After the initial setting of the stage I was able to turn to my own feelings about the challenges we’re facing. In doing so, my broadened emotional bandwidth came into play. I was really sad for a few days. 

At first, I didn’t completely understand the sadness, where it came from, or why it was so intense. In hindsight it would seem obvious, but it wasn’t. I wanted to be “stronger than that,” and I had some trouble letting myself accept and appreciate that strength may not be in how you feel, but in how you respond to what you’re feeling. Upon letting go and falling into my emotions, I realized they needed my attention. 

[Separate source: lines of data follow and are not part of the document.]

Fixpoint find_address (p : list addrinfo) : prog (option Z) :=
  match p with
  | [] => Ret None
  | a :: p =>
      sockfd <- sysret (Socket (ai_family a) (ai_socktype a) (ai_protocol a)) ;;
      if sockfd =? -1 then
        sys_ (Perror "server: socket") ;;;
        find_address p
      else
        r <- sysret (Setsockopt sockfd SOL_SOCKET SO_REUSEADDR [1]) ;;
        when (r =? -1) (sys_ (Perror "setsockopt") ;;; exit 1) ;;;
        b <- sysret (Bind sockfd (ai_addr a) (ai_addrlen a)) ;;
        if b =? -1 then
          sys_ (Close sockfd) ;;;
          sys_ (Perror "server: bind") ;;;
          find_address p
        else Ret (Some sockfd)
  end.

Definition child (sockfd new_fd : Z) : prog unit :=
  sys_ (Close sockfd) ;;;
  r <- sysret (Send new_fd greeting 0) ;;
  when (r =? -1) (sys_ (Perror "send")) ;;;
  sys_ (Close new_fd) ;;;
  exit 0.

Definition accept_one (sockfd : Z) (s : option string) : prog (option string + unit) :=
  r <- sys (Accept sockfd) ;;
  if ret r =? -1 then sys_ (Perror "accept") ;;; Ret (inl s)
  else
    let their_addr := data r in
    s <- inet_ntop (sa_family their_addr) (get_in_addr their_addr) s ;;
    text <- shown s ;;
    sys_ (Printf "server: got connection from %s\n" [AStr text]) ;;;
    pid <- sysret Fork ;;
    when (pid =? 0) (child sockfd (ret r)) ;;;
    sys_ (Close (ret r)) ;;;
    Ret (inl s).

Definition main : prog Z :=
  r <- sys (GetaddrinfoHints None (Some PORT) AF_UNSPEC SOCK_STREAM AI_PASSIVE) ;;
  if negb (ret r =? 0) then sys_ (Fputs "getaddrinfo: %s\n") ;;; Ret 1
  else
    found <- find_address (addrs r) ;;
    sys_ Freeaddrinfo ;;;
    match found with
    | None => sys_ (Fputs "server: failed to bind\n") ;;; exit 1
    | Some sockfd =>
        l <- sysret (Listen sockfd BACKLOG) ;;
        when (l =? -1) (sys_ (Perror "listen") ;;; exit 1) ;;;
        a <- sysret (Sigaction SIGCHLD SIGCHLD_HANDLER [] SA_RESTART) ;;
        when (a =? -1) (sys_ (Perror "sigaction") ;;; exit 1) ;;;
        sys_ (Printf "server: waiting for connections...\n" []) ;;;
        loop (accept_one sockfd) None ;;;
        Ret 0
    end.
End ServerModel.

(** ** client-model.c *)

Module ClientModel.
Definition get_in_addr (sa : list Z) : list Z :=
  if sa_family sa =? AF_INET then sin_addr sa else sin6_addr sa.

(** The address that is left in [p], and [sockfd]. *)
Fixpoint find_address (p : list addrinfo) : prog (option (addrinfo * Z)) :=
  match p with
  | [] => Ret None
  | a :: p =>
      sockfd <- sysret (Socket (ai_family a) (ai_socktype a) (ai_protocol a)) ;;
      if sockfd =? -1 then
        sys_ (Perror "client: socket") ;;;
        find_address p
      else
        c <- sysret (Connect sockfd (ai_addr a) (ai_addrlen a)) ;;
        if c =? -1 then
          sys_ (Perror "client: connect") ;;;
          sys_ (Close sockfd) ;;;
          find_address p
        else Ret (Some (a, sockfd))
  end.

(** From [recv] on; [buf] is not initialised. *)
Definition receive (sockfd : Z) : prog Z :=
  u <- sys Uninit ;;
  let buf := resize (Z.to_nat MAXDATASIZE) 0 (data u) in
  r <- sys (Recv sockfd (MAXDATASIZE - 1) 0) ;;
  let numbytes := ret r in
  when (numbytes =? -1) (sys_ (Perror "recv") ;;; exit 1) ;;;
  buf <- store_bytes buf 0 (data r) ;;
  buf <- store_bytes buf numbytes [0] ;;
  sys_ (Printf "client: received '%s'\n" [AStr (of_chars (c_string buf))]) ;;;
  sys_ (Close sockfd) ;;;
  Ret 0.

(** [argc] is the length of [argv]. *)
Definition main (argv : list string) : prog Z :=
  match argv with
  | [_; host] =>
      r <- sys (GetaddrinfoHints (Some host) (Some PORT) AF_UNSPEC SOCK_STREAM 0) ;;
      if negb (ret r =? 0) then sys_ (Fputs "getaddrinfo: %s\n") ;;; Ret 1
      else
        found <- find_address (addrs r) ;;
        match found with
        | None => sys_ (Fputs "client: failed to connect\n") ;;; Ret 2
        | Some (p, sockfd) =>
            s <- inet_ntop (ai_family p) (get_in_addr (ai_addr p)) None ;;
            text <- shown s ;;
            sys_ (Printf "client: connecting to %s\n" [AStr text]) ;;;
            sys_ Freeaddrinfo ;;;
            receive sockfd
        end
  | _ => sys_ (Fputs "usage: client hostname\n") ;;; exit 1
  end.
End ClientModel.

(** ** ip.c *)

Module Ip.
Definition print_address (address_info : addrinfo) : prog unit :=
  '(type, ip) <- address_text address_info ;;
  sys_ (Printf "%s: %s ... " [AStr type; AStr ip]).

Fixpoint print_all (iterator : list addrinfo) : prog unit :=
  match iterator with
  | [] => Ret tt
  | a :: iterator => print_address a ;;; print_all iterator
  end.

Definition main (argv : list string) : prog Z :=
  match argv with
  | _ :: host :: _ =>
      r <- sys (GetaddrinfoHints (Some host) None AF_UNSPEC SOCK_STREAM 0) ;;
      if negb (ret r =? 0) then sys_ (Fputs "getaddrinfo: %s\n") ;;; Ret 2
      else
        sys_ (Printf "IP addresses for %s:\n\n" [AStr host]) ;;;
        print_all (addrs r) ;;;
        sys_ Freeaddrinfo ;;;
        Ret 0
  | _ => sys_ (Fputs "usage: ip hostname\n") ;;; Ret 1
  end.
End Ip.

(** ** Correctness *)

(** The calls that only produce text. *)
Definition diagnostic (c : call) : bool :=
  match c with InetNtop _ _ _ | Fputs _ | Perror _ | Printf _ _ => true | _ => false end.

(** The history without them. *)
Definition essential (h : hist) : hist := List.filter (fun ev => negb (diagnostic (fst ev))) h.

(** The answers do not depend on what was printed. [known]: the families of addresses that
    [inet_ntop] can print, into an array that is long enough for all of them; those that
    [getaddrinfo] finds are among them. *)
Class Steady (known : Z -> Prop) (e : env) : Prop := {
  steady h1 h2 c : essential h1 = essential h2 -> diagnostic c = false -> e h1 c = e h2 c;
  ntop_ok h f a n : known f -> INET6_ADDRSTRLEN <= n -> ret (e h (InetNtop f a n)) <> 0;
  found_known h host port f t fl a : a ∈ addrs (e h (GetaddrinfoHints host port f t fl)) -> known (ai_family a)
}.

(** What inet_ntop(3) documents: IPv4 and IPv6; any other family is an error, and so is an array that is too
    short. *)
Definition printable (family : Z) : Prop := family = AF_INET \/ family = AF_INET6.

Definition all_known (known : Z -> Prop) (l : list addrinfo) : Prop := Forall (fun a => known (ai_family a)) l.

Section correctness.
Context (known : Z -> Prop).
Local Abbreviation Steady := (Steady known).
Local Abbreviation all_known := (all_known known).

Lemma essential_call e `{!Steady e} h1 h2 c :
  essential h1 = essential h2 -> diagnostic c = false ->
  e h1 c = e h2 c /\ essential ((c, e h1 c) :: h1) = essential ((c, e h2 c) :: h2).
Proof.
  intros Hh Hc. pose proof (steady h1 h2 c Hh Hc) as E. split; [done|]. unfold essential in *. cbn.
  by rewrite Hc, E, Hh.
Qed.

Lemma eval_address_text e `{!Steady e} a h :
  known (ai_family a) ->
  exists type ip h', eval e h (address_text a) (Val (type, ip)) h' /\ essential h' = essential h.
Proof.
  intros Hk. unfold address_text. pose proof (fun ad => ntop_ok h (ai_family a) ad INET6_ADDRSTRLEN Hk (Z.le_refl _)) as Hn.
  destruct (_ =? AF_INET);
    cbn; (do 3 eexists; split; [apply eval_call; rewrite (proj2 (Z.eqb_neq _ _)) by apply Hn; apply eval_ret|done]).
Qed.

Lemma eval_print_address e `{!Steady e} a h :
  known (ai_family a) ->
  exists h', eval e h (Server.print_address a) (Val tt) h' /\ essential h' = essential h.
Proof.
  intros Hk. destruct (eval_address_text e a h Hk) as (type & ip & h1 & H1 & E1). eexists. split.
  - eapply eval_bind; [exact H1|]. cbn. apply eval_call, eval_ret.
  - done.
Qed.
(* ===== verification/Anomalies.v ===== *)
(** * Runs in which the counters of the clients and the echo of the servers go wrong

    Short reads and writes, which the calls allow, with kernels of Samples.v: each theorem
    runs a program of the library to its end. *)

From S2P Require Import Prelude CInt Prog Stream Arguments Benchmarks Times Echo EchoClient.
From S2P Require Import EchoServer Samples Domain Tcp Fifo.

(** A client of the domain benchmark on descriptor 5, from the locals before its loop. *)
Definition run_client (args : Arguments) (e : env) : option (outcome client * hist) :=
  let m := Z.to_nat (maxOutstandingBytes args) in
  run e 40 [] (client_loop (Domain.socket_transport 5) args (replicate m 0) 1 0
    (client_start (replicate m 0) (replicate (Z.to_nat (count args)) 0)
      [Pollfd 5 (Z.lor POLLIN POLLOUT) 0])).

(** The whole [communicate] of a client of domain on descriptor 5, and of a server of fifo that
    reads from descriptor 4 and writes to descriptor 5. *)
Definition run_communicate (args : Arguments) (e : env) : option (outcome unit * hist) :=
  run e 40 [] (Domain.Client.communicate 5 args).

Definition run_server (args : Arguments) (e : env) : option (outcome unit * hist) :=
  run e 40 [] (Fifo.Server.communicate 4 5 args).

(** Requests are counted per call: when every reply arrives in two halves, the client reads
    all the bytes it wants and yet has counted no request, so its report fails the
    assertion that the count is positive. *)
Theorem client_completes_uncounted :
  exists e h, KernelIO e /\ ClockOk e /\ MallocOk e /\
    run_communicate (Args 8 1 1) e = Some (Halted AssertFailed, h) /\
    zlen (received 5 h) = maxBytes (Args 8 1 1).
Proof.
  destruct (capped_ok echoed [4; 0; 4; 0] []) as (H1 & H2 & H3).
  eexists (capped echoed [4; 0; 4; 0] []), _.
  split_and!; [done|done|done|by vm_compute|by vm_compute].
Qed.

(** [outstandingReqs] only counts the whole requests of each call: after a write that was
    split inside a request it is too small, and reading the replies takes it below zero, to
    [2^64 - 1]; while it is that large no request is stamped any more. *)
Theorem client_reqs_underflow :
  exists e st h, KernelIO e /\ ClockOk e /\
    run_client (Args 2 2 2) e = Some (Val st, h) /\
    c_outstandingReqs st = 2 ^ 64 - 1 /\ c_outstandingBytes st = 0 /\
    client_stamp (Args 2 2 2) st = Ret st.
Proof.
  destruct (capped_ok echoed [0] [2; 1; 0; 1; 0]) as (H1 & H2 & H3).
  eexists (capped echoed [0] [2; 1; 0; 1; 0]), _, _.
  split_and!; [done|done|by vm_compute|done|done|by vm_compute].
Qed.

(** After a short write the server reads the next bytes over those it still owes, and
    always writes from the front of its buffer: the bytes it sends are not those it received,
    although the numbers of bytes agree. *)
Theorem server_echo_reorders :
  exists e h, KernelIO e /\ PeerWindow e 4 5 4 [] /\
    option_map snd (run_server (Args 4 2 1) e) = Some h /\
    zlen (sent 5 h) = zlen (received 4 h) /\ sent 5 h <> received 4 h.
Proof.
  destruct (capped_ok (peer 4 5 4 (seqZ 0 8)) [] [2; 0; 1; 0]) as (H1 & H2 & H3).
  eexists (capped (peer 4 5 4 (seqZ 0 8)) [] [2; 0; 1; 0]), _.
  split_and!; [done|by apply peer_keeps_window|by vm_compute|by vm_compute|by vm_compute].
Qed.
(** * foonathan/storage: the [variant] class, embedded and verified

  The development follows [variant.hpp], [detail/variant_helper.hpp] and
  [raw_storage.hpp].  A [variant<Types...>] is a raw storage region plus
  the index [which_] of the alternative living in it; every generic
  operation goes through [visit], which picks the entry of a function
  table by [which_].  Exceptions are the results [Throws]; assertion
  failures, rejected instantiations and undefined behaviour are [Fault].

  Conventions of the embedding:
  - a member function takes the objects it works on and gives back their
    states; the two operands of a binary operation are distinct objects;
  - an object moved from stays alive, in the state its move constructor
    or move assignment left it in;
  - a constructor of [variant] starts from members nobody has written:
    the tag such an object reads as is a parameter of the model. *)

From stdpp Require Import base decidable option list numbers.
From Stdlib Require Import ZArith Lia.

(** ** Results of running a member function *)

(** A call either returns, or leaves through an exception; in both cases the
  objects it worked on are left in some state.  [Fault] stands for
  everything with no defined result: a failed [assert], a [static_assert]
  that rejects the instantiation, a read of an uninitialised member, a
  call through a table entry that does not exist. *)
Inductive outcome (S : Type) : Type :=
| Returns (s : S)
| Throws (s : S)
| Fault.
Arguments Returns {S} s.
Arguments Throws {S} s.
Arguments Fault {S}.

(** Sequencing: an exception of the first call propagates, and the state it
  left is seen through [wrap]. *)
Definition and_then {S S' : Type} (wrap : S -> S') (o : outcome S)
  (k : S -> outcome S') : outcome S' :=
match o with
| Returns s => k s
| Throws s => Throws (wrap s)
| Fault => Fault
end.

(** What holds of the state a call leaves, whichever way it leaves. *)
Definition leaves {S : Type} (P : S -> Prop) (o : outcome S) : Prop :=
match o with
| Returns s | Throws s => P s
| Fault => False
end.

(** The same with one condition for a return and one for an exception. *)
Definition ends_in {S : Type} (P Q : S -> Prop) (o : outcome S) : Prop :=
  match o with
  | Returns s => P s
  | Throws s => Q s
  | Fault => False
  end.

(** ** detail::get_index_t *)

Section GetIndex.
Context {ty : Type} `{EqDecision ty}.

(** The three specialisations of [get_index_t]: the primary one adds one
    to the index in the tail, the one for [<T, T, Tail...>] is 0, and the
    one for the empty list is 0 too. *)
Fixpoint get_index_t (T : ty) (Types : list ty) : nat :=
  match Types with
  | [] => 0
  | Head :: Tail => if decide (T = Head) then 0 else S (get_index_t T Tail)
  end.

Definition get_index (T : ty) (Types : list ty) : nat := get_index_t T Types.

Lemma get_index_le T Types : get_index T Types <= length Types.
Proof.
  unfold get_index. induction Types as [|H0 Tl IH]; simpl; [lia|].
  destruct (decide (T = H0)); lia.
Qed.

Lemma get_index_lookup T Types :
  T ∈ Types -> Types !! get_index T Types = Some T.
Proof.
  unfold get_index. induction Types as [|H0 Tl IH]; simpl; intros Hin.
  - inversion Hin.
  - destruct (decide (T = H0)) as [->|Hne]; [reflexivity|].
    apply IH. apply elem_of_cons in Hin as [?|?]; [contradiction|assumption].
Qed.

Lemma get_index_first T Types j :
  j < get_index T Types -> Types !! j <> Some T.
Proof.
  unfold get_index. revert j.
  induction Types as [|H0 Tl IH]; simpl; intros j Hj; [lia|].
  destruct (decide (T = H0)) as [->|Hne]; [lia|].
  destruct j as [|j]; simpl; [congruence|]. apply IH. lia.
Qed.

Lemma get_index_absent T Types :
  T ∉ Types -> get_index T Types = length Types.
Proof.
  unfold get_index. induction Types as [|H0 Tl IH]; simpl; intros Hn; [reflexivity|].
  apply not_elem_of_cons in Hn as [Hne Hn].
  destruct (decide (T = H0)); [contradiction|]. rewrite IH; auto.
Qed.

Lemma get_index_present T Types :
  get_index T Types < length Types -> T ∈ Types.
Proof.
  intros Hlt. destruct (decide (T ∈ Types)) as [?|Hn]; [assumption|].
  apply get_index_absent in Hn. lia.
Qed.

(** In a list without repetitions the index of the type at position [i]
    is [i]: the assertion of [get] inside [call_visitor] holds. *)
Lemma get_index_nth T Types i :
  NoDup Types -> Types !! i = Some T -> get_index T Types = i.
Proof.
  unfold get_index. intros Hnd. revert i.
  induction Hnd as [|H0 Tl Hnotin Hnd IH]; intros i Hi; [inversion Hi|].
  simpl. destruct (decide (T = H0)) as [->|Hne].
  - destruct i as [|i]; [reflexivity|]. simpl in Hi.
    exfalso. apply Hnotin. eapply list_elem_of_lookup_2; eassumption.
  - destruct i as [|i]; simpl in Hi; [congruence|]. f_equal. auto.
Qed.
End GetIndex.

(** ** The alternative types

  [variant] is a template: everything it does to a held object it does by
  calling that object's own special member functions.  An alternative
  type is therefore given by the traits the code asks for and by what its
  members do to object states of type [V]; [A] stands for the argument
  lists a constructor can be called with. *)

Section Alternatives.
Context {ty : Type} `{EqDecision ty}.
Context {V A : Type}.

Record type_ops : Type := {
  (** [std::is_trivial<T>] *)
  is_trivial : bool;
  (** [std::is_nothrow_move_constructible<T>], also [noexcept(T(T&&))] *)
  is_nothrow_move_constructible : bool;
  (** [noexcept(T(const T&))] *)
  is_nothrow_copy_constructible : bool;
  (** [T& = const T&] is well-formed *)
  is_copy_assignable : bool;
  (** [T(const T&)]: the new object, [None] when it throws *)
  copy_ctor : V -> option V;
  (** [T(T&&)]: the new object, and the state the source is left in *)
  move_ctor : V -> option V * V;
  (** [T(args...)] for any other argument list *)
  ctor : A -> option V;
  (** [noexcept(T(args...))] *)
  ctor_noexcept : A -> bool;
  (** [lhs = rhs]: the state of [lhs] afterwards, and whether the
      assignment completed ([false]: it threw) *)
  copy_assign : V -> V -> V * bool;
  (** [lhs = std::move(rhs)]: both states afterwards *)
  move_assign : V -> V -> V * V * bool;
  (** a single argument [u] for which [T& = u] is well-formed *)
  assignable_from : A -> bool;
  (** [lhs = u] for such an argument *)
  assign_from : V -> A -> V * bool;
  (** [swap(x, y)] found by [using std::swap] *)
  swap_values : V -> V -> V * V * bool;
  (** [x == y] *)
  equal : V -> V -> bool;
  (** [std::hash<T>()(x)] *)
  std_hash : V -> N;
  (** [foonathan::storage] is an associated namespace of [T]: an
      unqualified call with an argument of type [T] finds the functions of
      raw_storage.hpp by argument-dependent lookup *)
  storage_associated : bool
}.

(** The arguments [emplace] forwards to the constructor: an object of the
    alternative's own type by const reference or by rvalue reference (what
    the visitors and the converting constructor pass), or anything else. *)
Inductive args : Type :=
| by_copy (x : V)
| by_move (x : V)
| pack (a : A).

(** The referenced object as it is after the call. *)
Definition referenced (x : V) (a : args) : V :=
  match a with
  | by_copy y | by_move y => y
  | pack _ => x
  end.

(** The template parameter pack: the list of alternative types, and what
    each of them is. *)
Class alternative_set : Type := {
  ops : ty -> type_ops;
  Types : list ty
}.

Context `{alts : alternative_set}.

(** [T(std::forward<Args>(args)...)] *)
Definition construct_from (T : ty) (a : args) : option V * args :=
  match a with
  | by_copy x => (copy_ctor (ops T) x, by_copy x)
  | by_move x => let '(r, x') := move_ctor (ops T) x in (r, by_move x')
  | pack p => (ctor (ops T) p, pack p)
  end.

(** [noexcept(T(std::forward<Args>(args)...))] *)
Definition noexcept_construct (T : ty) (a : args) : bool :=
  match a with
  | by_copy _ => is_nothrow_copy_constructible (ops T)
  | by_move _ => is_nothrow_move_constructible (ops T)
  | pack p => ctor_noexcept (ops T) p
  end.

(** Whether the first overload of [variant::assign] takes part: one
    argument [u] with [std::declval<T&>() = std::forward<U>(u)] valid. *)
Definition assignable (T : ty) (a : args) : bool :=
  match a with
  | by_copy _ => is_copy_assignable (ops T)
  | by_move _ => true
  | pack p => assignable_from (ops T) p
  end.

(** [held = std::forward<U>(u)] *)
Definition assign_arg (T : ty) (held : V) (a : args) : V * args * bool :=
  match a with
  | by_copy y => let '(h, ok) := copy_assign (ops T) held y in (h, by_copy y, ok)
  | by_move y => let '(h, y', ok) := move_assign (ops T) held y in (h, by_move y', ok)
  | pack p => let '(h, ok) := assign_from (ops T) held p in (h, pack p, ok)
  end.

(** ** raw_storage.hpp *)

(** The aligned region: which object lives in it, if any.  [None] is a
    region that holds no object (never constructed in, or destroyed). *)
Definition storage : Type := option (ty * V).

(** [emplace<T>(Storage &s, args...)]: placement new.  A constructor that
    throws leaves no object in the region. *)
Definition emplace_storage (T : ty) (a : args) (s : storage)
    : outcome (storage * args) :=
  match construct_from T a with
  | (Some x, a') => Returns (Some (T, x), a')
  | (None, a') => Throws (None, a')
  end.

(** [get<T>(Storage &s)]: the region read as a [T].  There is a result
    only when a [T] lives there. *)
Definition get_storage (T : ty) (s : storage) : option V :=
  match s with
  | Some (U, x) => if decide (T = U) then Some x else None
  | None => None
  end.

(** ** The class *)

(** [storage_] and [which_] are the two members.  [destroyed_] is ghost
    state: the objects whose destructor [variant_destroy_visitor] has run
    on this variant, latest first. *)
Record variant : Type := {
  storage_ : storage;
  which_ : nat;
  destroyed_ : list (ty * V)
}.

Definition with_storage (s : storage) (var : variant) : variant :=
  {| storage_ := s; which_ := which_ var; destroyed_ := destroyed_ var |}.

Definition with_which (i : nat) (var : variant) : variant :=
  {| storage_ := storage_ var; which_ := i; destroyed_ := destroyed_ var |}.

(** [static constexpr auto invalid_index = sizeof...(Types)] *)
Definition invalid_index : nat := length Types.

(** [detail::trivial_types<Types...>()] *)
Definition trivial : bool := forallb (fun T => is_trivial (ops T)) Types.

(** [detail::nothrow_move_types<Types...>()] *)
Definition nothrow_move : bool :=
  forallb (fun T => is_nothrow_move_constructible (ops T)) Types.

(** [variant()] and [variant(nullvar_t)] *)
Definition null_variant : variant :=
  {| storage_ := None; which_ := invalid_index; destroyed_ := [] |}.

(** The object a constructor without member initialisers starts from:
    nothing has set [which_], it reads as some indeterminate [w]. *)
Definition uninitialized (w : nat) : variant :=
  {| storage_ := None; which_ := w; destroyed_ := [] |}.

(** [explicit operator bool()] *)
Definition has_value (var : variant) : bool :=
  negb (which_ var =? invalid_index).

(** [which()] *)
Definition which (var : variant) : nat := which_ var.

(** [get<T>(variant&)]: the assertion, then the storage read as [T]. *)
Definition get (T : ty) (var : variant) : option V :=
  if has_value var && (which var =? get_index T Types)
  then get_storage T (storage_ var)
  else None.

(** [contains<T>(var)] *)
Definition contains (T : ty) (var : variant) : bool :=
  has_value var && (which var =? get_index T Types).

(** ** detail::variant_visit *)

(** [call_visitor<T>]: the visitor gets the object [get<T>] returns. *)
Definition call_visitor {R : Type} (T : ty) (visitor : ty -> V -> outcome R)
    (var : variant) : outcome R :=
  match get T var with
  | Some x => visitor T x
  | None => Fault
  end.

(** [variant_visit]: nothing happens for an empty variant ([skip] is what
    the caller is left with); otherwise entry [which()] of the table
    [{&call_visitor<Types, ...>...}] is called. *)
Definition variant_visit {R : Type} (visitor : ty -> V -> outcome R)
    (skip : outcome R) (var : variant) : outcome R :=
  if negb (has_value var) then skip
  else match Types !! which var with
       | Some T => call_visitor T visitor var
       | None => Fault
       end.

(** ** operator=(nullvar_t) and the destructor *)

(** [variant_destroy_visitor]: [obj.~T()]. *)
Definition variant_destroy_visitor (var : variant) (T : ty) (obj : V)
    : outcome variant :=
  Returns {| storage_ := None; which_ := which_ var;
             destroyed_ := (T, obj) :: destroyed_ var |}.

Paulo Cohelo said, “You drown not by falling into a river but by staying submerged in it.”

What seems to have worked for me, and what I recommend, is that when we fall into a river of emotion, no matter the emotion, we recognize and accept that we’re there. 

I recommend that we look around ourselves, inside and out, for methods and means to rise to the surface and emerge. The difficult journey out might take an hour, it might take a day, and it might take a week. If it takes longer than that, I recommend asking for and embracing help from others.  

In my case, during this round of processing, it took just over 2 days. I emerged with enhanced strength and clarity of vision. I’ve since been in the flow I mentioned above.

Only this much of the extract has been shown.